-- Data extracts follows --

(** X11. The only trace a request leaves in the world is the connection:
    no entitlement call is made, and the number of open connections is
    one higher than before exactly when connect succeeded and the query
    or the fetch raised; otherwise the world is as before. *)
Theorem get_node_details_world_effect db param w :
  entitlement_calls (snd (get_node_details db param w)) = entitlement_calls w
  ∧ (live_connections (snd (get_node_details db param w)) = S (live_connections w)
     ↔ connect_fault db = None
       ∧ (execute_fault db ≠ None ∨ fetchone_fault db ≠ None))
  ∧ (¬ (connect_fault db = None
        ∧ (execute_fault db ≠ None ∨ fetchone_fault db ≠ None)) →
     snd (get_node_details db param w) = w).
Proof.
  rewrite get_node_details_unfold.
  destruct (connect_fault db) as [e |].
  { simpl. split; [reflexivity |]. split; [| reflexivity].
    split; [lia | intros [H _]; discriminate H]. }
  destruct (execute_fault db) as [e |].
  { simpl. split; [reflexivity |]. split.
    - split; [intros _; split; [reflexivity | left; discriminate] | reflexivity].
    - intros H. exfalso. apply H. split; [reflexivity | left; discriminate]. }
  destruct (fetchone_fault db) as [e |]; simpl.
  - split; [reflexivity |]. split.
    + split; [intros _; split; [reflexivity | right; discriminate] | reflexivity].
    + intros H. exfalso. apply H. split; [reflexivity | right; discriminate].
  - split; [reflexivity |]. split.
    + split; [lia | intros [_ [H | H]]; exfalso; apply H; reflexivity].
    + intros _. destruct w; reflexivity.
Qed.

(** X12. Whenever connect, the query or the fetch raises, the response
    is the placeholder pair with status 200, also for an address under
    which an approved record is stored. *)
Theorem get_node_details_placeholder_on_failure db param w :
  connect_fault db ≠ None ∨ execute_fault db ≠ None ∨ fetchone_fault db ≠ None →
  fst (get_node_details db param w) = inr (mkResponse 200 placeholder).
Proof.
  intros H. rewrite get_node_details_unfold.
  destruct (connect_fault db); [reflexivity |].
  destruct (execute_fault db); [reflexivity |].
  destruct (fetchone_fault db); [reflexivity |].
  exfalso. destruct H as [H | [H | H]]; apply H; reflexivity.
Qed.

Lemma get_node_details_placeholder_on_failure_witness :
  fst (get_node_details Examples.unreachable "0xab" initial_world)
  = inr (mkResponse 200 placeholder).
Proof.
  apply (get_node_details_placeholder_on_failure Examples.unreachable "0xab"
           initial_world).
  left. discriminate.
Defined.

(** X13. The handler never makes up node data: the body of every
    response is the placeholder pair or the friendly_name and country of
    a stored record whose address equals the requested one up to ASCII
    casing and whose status is 'approved'. *)
Theorem get_node_details_body_is_stored db param w :
  ∃ resp,
    fst (get_node_details db param w) = inr resp
    ∧ (body resp = placeholder
       ∨ ∃ r, In r (pending_nodes db)
              ∧ LOWER (address r) = LOWER param
              ∧ status r = "approved"
              ∧ body resp = details_body (friendly_name r) (country r)).
Proof.
  rewrite get_node_details_unfold.
  destruct (connect_fault db); [by eauto |].
  destruct (execute_fault db); [by eauto |].
  destruct (fetchone_fault db); [by eauto |].
  destruct (first_match param (pending_nodes db)) as [[name ctry] |] eqn:Hfm;
    [| by eauto].
  destruct (first_match_some _ _ _ _ Hfm) as (r & Hin & [Haddr Hst] & <- & <-).
  eexists. split; [reflexivity |]. right. exists r. done.
Qed.

(** X14. The casing in which an address is stored does not matter:
    replacing a record by one that differs only in the ASCII casing of
    its address changes no response and no effect of the handler. *)
Theorem get_node_details_stored_casing_irrelevant cf ef ff rows1 r r' rows2 param w :
  LOWER (address r') = LOWER (address r) →
  friendly_name r' = friendly_name r →
  country r' = country r →
  status r' = status r →
  get_node_details (mkStore cf ef ff (rows1 ++ r' :: rows2)) param w
  = get_node_details (mkStore cf ef ff (rows1 ++ r :: rows2)) param w.
Proof.
  intros Ha Hn Hc Hs.
  assert (where_clause param r' = where_clause param r) as Hw
    by (unfold where_clause; rewrite Ha, Hs; reflexivity).
  assert (select_columns r' = select_columns r) as Hsel
    by (unfold select_columns; rewrite Hn, Hc; reflexivity).
  rewrite !get_node_details_unfold. unfold first_match. simpl.
  rewrite !List.filter_app, !List.map_app. simpl. rewrite Hw.
  destruct (where_clause param r); simpl; rewrite ?Hsel; reflexivity.
Qed.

-- Data extracts concluded --

### Task item:
Tally the lines of the entries that include the word "rewrite" and give only the total.

### Final answer:
8